Lemma transition_effect k id expected target ev disp ep now db db' r :
  db_ok db → transition_mutation k id expected target ev disp ep now db = (db', r) →
  (forward expected target → evolves db db') ∧
  match r with
  | Err _ => db' = db
  | Ok rec =>
      mr_logical_request_id rec = id ∧ mr_state rec = target ∧
      (∃ e, e ∈ journal_entries db ∧ je_id e = id ∧ je_scope e = k ∧ je_state e ∈ expected) ∧
      journal_entries db' = update_where (by_key je_id id) (set_entry target) (journal_entries db)
  end.
Proof.
  intros Hok H. unfold transition_mutation, transaction in H.
  destruct (st_bind _ _ db) as [db1 [rec|e]] eqn:Hb; simplify_eq; [|by split].
  apply st_bind_Ok in Hb as (s & [] & Hc & Hb). unfold check_epoch in Hc. injection Hc as <- _.
  unfold st_bind at 1, st_get in Hb. unfold st_lift in Hb. unfold st_bind at 1 in Hb.
  destruct (load_mutation db id) as [[r0|]|] eqn:Hl; [|done|done].
  apply load_mutation_Ok in Hl as (row & Hf & He).
  unfold st_bind at 1 in Hb. simpl in Hb. destruct (negb _ || negb _) eqn:Hg; [done|].
  prop_tests. unfold st_bind at 1 in Hb.
  destruct (MutationRecord_validated _) as [rec1|] eqn:Hv; [|done]. simpl in Hb.
  assert (rec1 = with_outcome target ev disp now ep r0) as ->.
  { clear -Hv. unfold MutationRecord_validated in Hv. repeat (case_match; try discriminate). by simplify_eq. }
  unfold st_bind at 1 in Hb. destruct (encode_option disp) as [dt|]; [|done].
  unfold st_bind at 1 in Hb. destruct (encode target) as [text|] eqn:Ht; [|done].
  apply encode_Ok in Ht.
  unfold st_bind at 1 in Hb. destruct (to_i64 ep) as [ep'|]; [|done].
  unfold st_bind at 1, st_put in Hb. unfold st_bind at 1 in Hb. destruct (changed_one _); [|done].
  apply st_bind_Ok in Hb as (s & [] & Ha & Hr). unfold st_ret in Hr. injection Hr as -> <-.
  apply insert_audit_quiet in Ha.
  apply find_by_key in Hf as [Hin Hid].
  assert (je_id (entry_of r0) = id ∧ je_scope (entry_of r0) = k ∧ je_state (entry_of r0) ∈ expected)
    as (Hid0 & Hk0 & Hs0).
  { split; [|by split]. by rewrite He. }
  split; [|split_and!].
  - intros Hfw. transitivity (set_journal (update_where (by_key mw_logical_request_id id)
      (set_outcome text ev dt now ep') (rt_journal db)) db); [|by apply quiet_evolves].
    apply (update_journal_evolves _ target); [done|]. intros row' Hin' Hk'%bool_decide_eq_true.
    assert (row' = row) as -> by (apply (keyed_unique mw_logical_request_id (rt_journal db)); [apply Hok|done..|congruence]).
    apply Hfw. rewrite He in Hs0. done.
  - done.
  - done.
  - exists (entry_of r0). split_and!; try done. rewrite He. by apply list_elem_of_fmap_2.
  - unfold journal_entries. destruct Ha as [_ ->]. simpl. apply entries_update.
    + by intros row' _.
    + intros row'. by apply set_outcome_entry.
Qed.

Lemma insert_effect rec db db' r :
  db_ok db → insert_mutation rec db = (db', r) →
  evolves db db' ∧
  match r with
  | Err _ => db' = db
  | Ok _ => (∀ e, e ∈ journal_entries db → je_id e ≠ mr_logical_request_id rec)
            ∧ journal_entries db' = journal_entries db ++ [entry_of rec]
  end.
Proof.
  intros Hok H. pose proof (reflexivity db : evolves db db) as Hrefl.
  unfold insert_mutation, check_epoch in H. unfold st_bind at 1 in H.
  destruct (verify_epoch _ _ _); [|by simplify_eq]. unfold st_lift in H.
  unfold st_bind at 1 in H. destruct (encode (mr_request_evidence rec)); [|by simplify_eq].
  unfold st_bind at 1 in H. destruct (encode_option _); [|by simplify_eq].
  unfold st_bind at 1 in H. destruct (encode (mr_kind rec)); [|by simplify_eq].
  unfold st_bind at 1 in H. destruct (encode (mr_state rec)) as [text|] eqn:Ht; [|by simplify_eq].
  apply encode_Ok in Ht.
  unfold st_bind at 1 in H. destruct (to_i64 _) as [ep|]; [|by simplify_eq].
  unfold st_bind, st_get in H. destruct (_ || _) eqn:Hg; [unfold st_fail in H; by simplify_eq|].
  unfold st_put in H. injection H as <- <-. prop_tests.
  assert (mr_logical_request_id rec ∉ mw_logical_request_id <$> rt_journal db) as Hfresh.
  { apply find_by_key_None, find_None_iff. by apply existsb_false. }
  assert (∀ row, mw_state row = text → state_of row = mr_state rec) as Hst.
  { intros row Hrow. apply state_of_text. by rewrite Hrow. }
  split.
  - intros [Hi Hep Hj Hs]. split_and!.
    + constructor; simpl; try done; [by apply keyed_snoc|].
      apply Forall_app. split; [done|]. constructor; [|constructor]. by exists (mr_state rec).
    + done.
    + intros e He. exists e. unfold journal_entries in *. simpl. rewrite fmap_app. set_solver.
  - split.
    + intros e (row & -> & Hin)%list_elem_of_fmap Heq. apply Hfresh. simpl in Heq. rewrite <-Heq.
      by apply list_elem_of_fmap_2.
    + unfold journal_entries. simpl. rewrite fmap_app. f_equal. simpl. unfold row_entry, entry_of. simpl.
      by rewrite Hst.
Qed.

········

Work request >> Above are the records; please copy exactly their first line and each line after it through the line containing "destruct (MutationRecord_validated _)", and no line after that.

Your response >>
Lemma transition_effect k id expected target ev disp ep now db db' r :
  db_ok db → transition_mutation k id expected target ev disp ep now db = (db', r) →
  (forward expected target → evolves db db') ∧
  match r with
  | Err _ => db' = db
  | Ok rec =>
      mr_logical_request_id rec = id ∧ mr_state rec = target ∧
      (∃ e, e ∈ journal_entries db ∧ je_id e = id ∧ je_scope e = k ∧ je_state e ∈ expected) ∧
      journal_entries db' = update_where (by_key je_id id) (set_entry target) (journal_entries db)
  end.
Proof.
  intros Hok H. unfold transition_mutation, transaction in H.
  destruct (st_bind _ _ db) as [db1 [rec|e]] eqn:Hb; simplify_eq; [|by split].
  apply st_bind_Ok in Hb as (s & [] & Hc & Hb). unfold check_epoch in Hc. injection Hc as <- _.
  unfold st_bind at 1, st_get in Hb. unfold st_lift in Hb. unfold st_bind at 1 in Hb.
  destruct (load_mutation db id) as [[r0|]|] eqn:Hl; [|done|done].
  apply load_mutation_Ok in Hl as (row & Hf & He).
  unfold st_bind at 1 in Hb. simpl in Hb. destruct (negb _ || negb _) eqn:Hg; [done|].
  prop_tests. unfold st_bind at 1 in Hb.
  destruct (MutationRecord_validated _) as [rec1|] eqn:Hv; [|done]. simpl in Hb.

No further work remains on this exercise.